— GOAL OF THE EXERCISE —
Although the data below holds other lines too, output only those from the line with "Lemma has_dotdot_spec s" up to and including the line with "digits, in either", exactly as they appear.

— DATASET ENTRIES —
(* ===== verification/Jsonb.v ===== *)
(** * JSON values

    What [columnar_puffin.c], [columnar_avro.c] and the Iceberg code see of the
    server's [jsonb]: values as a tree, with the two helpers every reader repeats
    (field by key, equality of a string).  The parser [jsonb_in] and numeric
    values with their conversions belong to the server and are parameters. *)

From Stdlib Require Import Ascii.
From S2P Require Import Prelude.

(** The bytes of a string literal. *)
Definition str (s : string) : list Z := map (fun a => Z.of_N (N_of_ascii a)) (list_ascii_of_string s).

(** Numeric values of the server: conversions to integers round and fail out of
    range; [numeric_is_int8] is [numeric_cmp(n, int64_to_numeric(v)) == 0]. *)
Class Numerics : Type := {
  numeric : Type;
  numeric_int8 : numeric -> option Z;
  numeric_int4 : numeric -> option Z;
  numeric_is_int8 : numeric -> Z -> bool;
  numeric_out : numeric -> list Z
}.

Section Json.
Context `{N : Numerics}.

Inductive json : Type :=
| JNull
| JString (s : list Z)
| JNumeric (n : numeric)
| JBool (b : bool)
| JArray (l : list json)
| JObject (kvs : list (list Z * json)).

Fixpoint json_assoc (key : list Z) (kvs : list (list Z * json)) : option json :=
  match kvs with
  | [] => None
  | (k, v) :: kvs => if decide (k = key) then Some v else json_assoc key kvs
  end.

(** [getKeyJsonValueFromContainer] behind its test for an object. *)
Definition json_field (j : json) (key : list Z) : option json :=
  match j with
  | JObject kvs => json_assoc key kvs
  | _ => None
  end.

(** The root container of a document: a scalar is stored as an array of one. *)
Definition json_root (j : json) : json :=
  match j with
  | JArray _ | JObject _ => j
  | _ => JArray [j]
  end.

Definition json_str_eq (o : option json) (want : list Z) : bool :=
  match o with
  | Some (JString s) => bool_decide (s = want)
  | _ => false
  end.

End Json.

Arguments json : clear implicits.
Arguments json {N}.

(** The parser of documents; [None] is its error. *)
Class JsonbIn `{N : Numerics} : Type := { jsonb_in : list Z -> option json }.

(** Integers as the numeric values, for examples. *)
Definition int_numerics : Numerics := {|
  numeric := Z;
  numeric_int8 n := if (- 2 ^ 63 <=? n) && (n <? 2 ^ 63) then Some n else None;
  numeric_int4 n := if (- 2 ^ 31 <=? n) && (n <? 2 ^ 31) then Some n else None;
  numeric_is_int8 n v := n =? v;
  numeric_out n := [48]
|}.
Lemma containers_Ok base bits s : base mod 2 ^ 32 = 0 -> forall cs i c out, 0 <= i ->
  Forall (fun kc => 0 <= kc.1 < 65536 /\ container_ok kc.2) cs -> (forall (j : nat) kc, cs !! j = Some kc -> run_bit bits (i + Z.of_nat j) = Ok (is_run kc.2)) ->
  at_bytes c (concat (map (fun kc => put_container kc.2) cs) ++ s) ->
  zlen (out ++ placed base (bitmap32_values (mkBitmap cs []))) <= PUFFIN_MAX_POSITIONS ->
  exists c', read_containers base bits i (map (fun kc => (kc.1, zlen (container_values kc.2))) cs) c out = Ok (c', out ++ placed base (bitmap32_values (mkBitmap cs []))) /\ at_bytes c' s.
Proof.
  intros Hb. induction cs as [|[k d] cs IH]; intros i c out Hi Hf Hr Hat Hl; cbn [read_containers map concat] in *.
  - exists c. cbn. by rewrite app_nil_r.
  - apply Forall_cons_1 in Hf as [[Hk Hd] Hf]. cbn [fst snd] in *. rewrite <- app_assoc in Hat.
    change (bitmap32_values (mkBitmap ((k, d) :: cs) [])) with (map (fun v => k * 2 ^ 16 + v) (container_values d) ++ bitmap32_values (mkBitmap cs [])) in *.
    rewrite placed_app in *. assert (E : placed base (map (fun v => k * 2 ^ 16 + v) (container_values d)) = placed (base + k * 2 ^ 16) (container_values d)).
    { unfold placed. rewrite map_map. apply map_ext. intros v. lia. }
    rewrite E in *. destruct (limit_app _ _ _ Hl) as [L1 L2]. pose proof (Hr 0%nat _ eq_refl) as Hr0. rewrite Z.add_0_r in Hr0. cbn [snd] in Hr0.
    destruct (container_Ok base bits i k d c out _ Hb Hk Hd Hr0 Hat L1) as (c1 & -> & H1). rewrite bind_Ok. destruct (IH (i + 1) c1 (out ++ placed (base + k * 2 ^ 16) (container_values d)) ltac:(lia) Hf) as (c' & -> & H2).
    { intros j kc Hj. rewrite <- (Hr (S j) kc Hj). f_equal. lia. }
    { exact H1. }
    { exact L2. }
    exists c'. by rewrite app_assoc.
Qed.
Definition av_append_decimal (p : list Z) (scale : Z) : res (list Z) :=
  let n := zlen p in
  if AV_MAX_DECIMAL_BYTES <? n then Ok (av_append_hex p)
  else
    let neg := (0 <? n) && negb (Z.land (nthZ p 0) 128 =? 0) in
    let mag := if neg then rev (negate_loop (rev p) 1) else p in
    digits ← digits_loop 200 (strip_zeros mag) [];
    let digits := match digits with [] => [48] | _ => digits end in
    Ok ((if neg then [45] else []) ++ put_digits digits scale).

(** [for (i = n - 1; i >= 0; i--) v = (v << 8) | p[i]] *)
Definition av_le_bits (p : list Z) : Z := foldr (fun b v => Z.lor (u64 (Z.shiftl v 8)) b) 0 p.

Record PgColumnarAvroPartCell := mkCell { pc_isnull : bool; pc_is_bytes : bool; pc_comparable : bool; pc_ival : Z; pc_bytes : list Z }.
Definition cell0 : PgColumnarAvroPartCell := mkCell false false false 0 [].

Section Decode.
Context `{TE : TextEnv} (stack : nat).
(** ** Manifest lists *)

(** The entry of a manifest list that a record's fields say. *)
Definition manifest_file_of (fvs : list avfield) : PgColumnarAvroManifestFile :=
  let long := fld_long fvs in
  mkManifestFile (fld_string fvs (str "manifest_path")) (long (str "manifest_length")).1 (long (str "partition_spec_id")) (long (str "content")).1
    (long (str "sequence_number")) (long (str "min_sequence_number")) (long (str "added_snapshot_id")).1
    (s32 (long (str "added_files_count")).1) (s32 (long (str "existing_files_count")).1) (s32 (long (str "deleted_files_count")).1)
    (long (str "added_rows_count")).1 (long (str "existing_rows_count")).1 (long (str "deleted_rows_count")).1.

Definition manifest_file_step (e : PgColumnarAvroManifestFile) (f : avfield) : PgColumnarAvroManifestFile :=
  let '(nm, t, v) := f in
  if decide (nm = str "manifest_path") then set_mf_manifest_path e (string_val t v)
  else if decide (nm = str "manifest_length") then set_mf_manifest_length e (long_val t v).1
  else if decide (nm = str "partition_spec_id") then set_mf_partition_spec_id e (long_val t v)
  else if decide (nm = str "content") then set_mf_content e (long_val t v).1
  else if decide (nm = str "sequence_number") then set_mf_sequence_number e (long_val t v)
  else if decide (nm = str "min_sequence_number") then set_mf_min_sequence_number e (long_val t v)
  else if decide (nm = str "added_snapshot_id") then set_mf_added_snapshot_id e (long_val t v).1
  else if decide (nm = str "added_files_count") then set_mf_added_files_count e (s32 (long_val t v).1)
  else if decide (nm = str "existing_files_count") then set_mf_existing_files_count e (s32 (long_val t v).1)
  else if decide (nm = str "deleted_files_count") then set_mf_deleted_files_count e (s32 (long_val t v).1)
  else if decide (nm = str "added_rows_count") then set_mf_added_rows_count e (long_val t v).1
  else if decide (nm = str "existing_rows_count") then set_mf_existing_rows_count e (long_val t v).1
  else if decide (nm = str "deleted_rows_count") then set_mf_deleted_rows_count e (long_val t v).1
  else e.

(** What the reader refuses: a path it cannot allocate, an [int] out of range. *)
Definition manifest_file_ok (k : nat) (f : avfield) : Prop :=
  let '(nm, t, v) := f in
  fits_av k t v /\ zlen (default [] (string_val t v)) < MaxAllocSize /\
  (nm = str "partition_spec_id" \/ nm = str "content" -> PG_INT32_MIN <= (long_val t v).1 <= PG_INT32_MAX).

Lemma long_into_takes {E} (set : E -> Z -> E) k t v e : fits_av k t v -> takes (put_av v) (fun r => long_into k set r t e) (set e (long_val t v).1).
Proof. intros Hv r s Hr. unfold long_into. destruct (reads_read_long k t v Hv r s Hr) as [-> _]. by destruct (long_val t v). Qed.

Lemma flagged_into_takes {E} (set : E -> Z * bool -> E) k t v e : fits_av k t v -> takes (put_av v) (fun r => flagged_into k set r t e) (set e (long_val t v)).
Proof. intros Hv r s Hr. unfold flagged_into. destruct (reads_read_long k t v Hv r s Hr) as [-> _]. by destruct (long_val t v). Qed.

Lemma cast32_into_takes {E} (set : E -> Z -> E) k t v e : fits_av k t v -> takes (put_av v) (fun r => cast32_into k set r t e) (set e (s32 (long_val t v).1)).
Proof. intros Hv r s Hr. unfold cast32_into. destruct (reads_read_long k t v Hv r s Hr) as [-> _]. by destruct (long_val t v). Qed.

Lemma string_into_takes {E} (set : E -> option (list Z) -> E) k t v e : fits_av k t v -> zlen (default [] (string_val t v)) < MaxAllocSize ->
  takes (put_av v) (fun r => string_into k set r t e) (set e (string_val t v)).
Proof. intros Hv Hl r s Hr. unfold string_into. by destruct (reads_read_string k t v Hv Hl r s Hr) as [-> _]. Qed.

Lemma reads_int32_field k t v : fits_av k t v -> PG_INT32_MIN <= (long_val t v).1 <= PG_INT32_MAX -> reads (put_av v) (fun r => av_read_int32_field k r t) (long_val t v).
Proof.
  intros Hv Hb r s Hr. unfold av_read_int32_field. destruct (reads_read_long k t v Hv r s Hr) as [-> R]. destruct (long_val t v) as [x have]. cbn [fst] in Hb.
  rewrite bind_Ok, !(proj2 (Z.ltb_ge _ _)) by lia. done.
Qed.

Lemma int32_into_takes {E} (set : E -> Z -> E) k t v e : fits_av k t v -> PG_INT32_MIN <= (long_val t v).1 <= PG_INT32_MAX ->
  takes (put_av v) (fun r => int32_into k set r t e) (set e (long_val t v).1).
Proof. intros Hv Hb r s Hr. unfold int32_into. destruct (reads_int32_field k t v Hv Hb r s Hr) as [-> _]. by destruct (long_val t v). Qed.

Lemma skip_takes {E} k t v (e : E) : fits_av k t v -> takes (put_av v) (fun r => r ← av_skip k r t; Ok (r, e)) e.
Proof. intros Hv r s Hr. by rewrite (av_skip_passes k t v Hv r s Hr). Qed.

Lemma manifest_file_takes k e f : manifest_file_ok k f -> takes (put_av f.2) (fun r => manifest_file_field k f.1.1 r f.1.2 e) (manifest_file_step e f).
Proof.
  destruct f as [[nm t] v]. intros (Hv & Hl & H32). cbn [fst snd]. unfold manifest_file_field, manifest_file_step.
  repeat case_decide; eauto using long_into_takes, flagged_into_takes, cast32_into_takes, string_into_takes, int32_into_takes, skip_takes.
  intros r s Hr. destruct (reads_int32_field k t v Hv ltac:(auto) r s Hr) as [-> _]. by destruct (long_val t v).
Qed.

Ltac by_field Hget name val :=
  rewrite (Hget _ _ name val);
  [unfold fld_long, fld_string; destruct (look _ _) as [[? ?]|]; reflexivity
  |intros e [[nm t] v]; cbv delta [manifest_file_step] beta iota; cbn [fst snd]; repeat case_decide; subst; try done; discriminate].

--

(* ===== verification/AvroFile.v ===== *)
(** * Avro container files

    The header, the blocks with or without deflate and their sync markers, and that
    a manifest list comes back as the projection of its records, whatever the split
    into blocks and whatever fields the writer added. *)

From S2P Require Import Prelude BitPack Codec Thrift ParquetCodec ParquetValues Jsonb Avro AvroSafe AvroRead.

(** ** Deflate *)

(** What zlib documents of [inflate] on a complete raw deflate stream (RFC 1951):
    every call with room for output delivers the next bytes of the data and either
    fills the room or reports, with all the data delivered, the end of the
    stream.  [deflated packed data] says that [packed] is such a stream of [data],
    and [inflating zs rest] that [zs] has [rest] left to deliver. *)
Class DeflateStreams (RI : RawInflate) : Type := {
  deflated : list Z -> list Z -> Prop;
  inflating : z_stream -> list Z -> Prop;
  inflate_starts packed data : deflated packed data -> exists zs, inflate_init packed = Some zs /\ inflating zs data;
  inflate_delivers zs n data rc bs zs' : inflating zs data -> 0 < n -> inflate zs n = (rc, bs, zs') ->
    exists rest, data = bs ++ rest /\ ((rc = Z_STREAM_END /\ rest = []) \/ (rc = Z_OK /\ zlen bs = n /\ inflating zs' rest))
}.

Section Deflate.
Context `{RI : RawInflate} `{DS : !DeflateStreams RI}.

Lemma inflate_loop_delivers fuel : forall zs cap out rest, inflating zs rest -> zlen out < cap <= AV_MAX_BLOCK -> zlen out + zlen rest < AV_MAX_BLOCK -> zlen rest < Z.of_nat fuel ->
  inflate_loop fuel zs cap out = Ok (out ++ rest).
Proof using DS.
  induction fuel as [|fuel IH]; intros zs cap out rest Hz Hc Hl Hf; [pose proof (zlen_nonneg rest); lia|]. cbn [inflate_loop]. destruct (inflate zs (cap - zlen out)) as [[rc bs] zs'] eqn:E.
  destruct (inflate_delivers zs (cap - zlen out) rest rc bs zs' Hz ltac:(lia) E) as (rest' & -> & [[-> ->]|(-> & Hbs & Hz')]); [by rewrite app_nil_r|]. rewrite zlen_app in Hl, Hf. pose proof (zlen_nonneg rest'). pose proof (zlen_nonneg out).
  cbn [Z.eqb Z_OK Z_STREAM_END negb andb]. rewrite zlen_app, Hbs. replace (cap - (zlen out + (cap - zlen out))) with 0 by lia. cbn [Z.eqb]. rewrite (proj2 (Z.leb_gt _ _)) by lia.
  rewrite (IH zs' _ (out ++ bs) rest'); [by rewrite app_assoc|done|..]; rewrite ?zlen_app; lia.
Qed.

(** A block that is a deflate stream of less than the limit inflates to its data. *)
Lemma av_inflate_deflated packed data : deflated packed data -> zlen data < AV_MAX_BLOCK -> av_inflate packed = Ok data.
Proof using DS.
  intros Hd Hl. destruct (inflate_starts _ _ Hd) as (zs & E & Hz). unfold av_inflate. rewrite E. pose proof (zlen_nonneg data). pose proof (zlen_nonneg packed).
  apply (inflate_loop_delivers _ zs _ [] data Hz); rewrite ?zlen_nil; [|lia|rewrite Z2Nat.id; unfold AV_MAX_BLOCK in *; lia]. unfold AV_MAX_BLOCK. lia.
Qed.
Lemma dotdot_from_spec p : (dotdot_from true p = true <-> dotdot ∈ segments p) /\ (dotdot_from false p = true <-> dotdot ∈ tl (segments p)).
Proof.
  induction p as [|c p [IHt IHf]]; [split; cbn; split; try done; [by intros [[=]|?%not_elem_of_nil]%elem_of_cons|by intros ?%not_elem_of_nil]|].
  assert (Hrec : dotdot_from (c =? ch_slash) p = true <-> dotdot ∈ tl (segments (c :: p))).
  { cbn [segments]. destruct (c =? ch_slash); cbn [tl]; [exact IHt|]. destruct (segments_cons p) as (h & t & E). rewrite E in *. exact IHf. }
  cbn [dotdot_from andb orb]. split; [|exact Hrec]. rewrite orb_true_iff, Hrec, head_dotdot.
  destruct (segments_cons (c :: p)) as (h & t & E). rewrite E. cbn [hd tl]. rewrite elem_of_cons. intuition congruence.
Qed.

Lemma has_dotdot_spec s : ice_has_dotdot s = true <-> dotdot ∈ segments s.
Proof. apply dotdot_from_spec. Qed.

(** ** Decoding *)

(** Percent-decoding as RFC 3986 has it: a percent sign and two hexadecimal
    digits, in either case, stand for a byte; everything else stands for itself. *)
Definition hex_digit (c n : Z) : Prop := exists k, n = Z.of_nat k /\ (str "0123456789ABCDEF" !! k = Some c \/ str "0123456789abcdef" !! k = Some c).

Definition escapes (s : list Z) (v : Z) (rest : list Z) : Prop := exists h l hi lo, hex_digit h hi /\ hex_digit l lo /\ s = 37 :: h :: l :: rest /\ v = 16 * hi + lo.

— TASK OUTPUT —
Lemma has_dotdot_spec s : ice_has_dotdot s = true <-> dotdot ∈ segments s.
Proof. apply dotdot_from_spec. Qed.

(** ** Decoding *)

(** Percent-decoding as RFC 3986 has it: a percent sign and two hexadecimal
    digits, in either case, stand for a byte; everything else stands for itself. *)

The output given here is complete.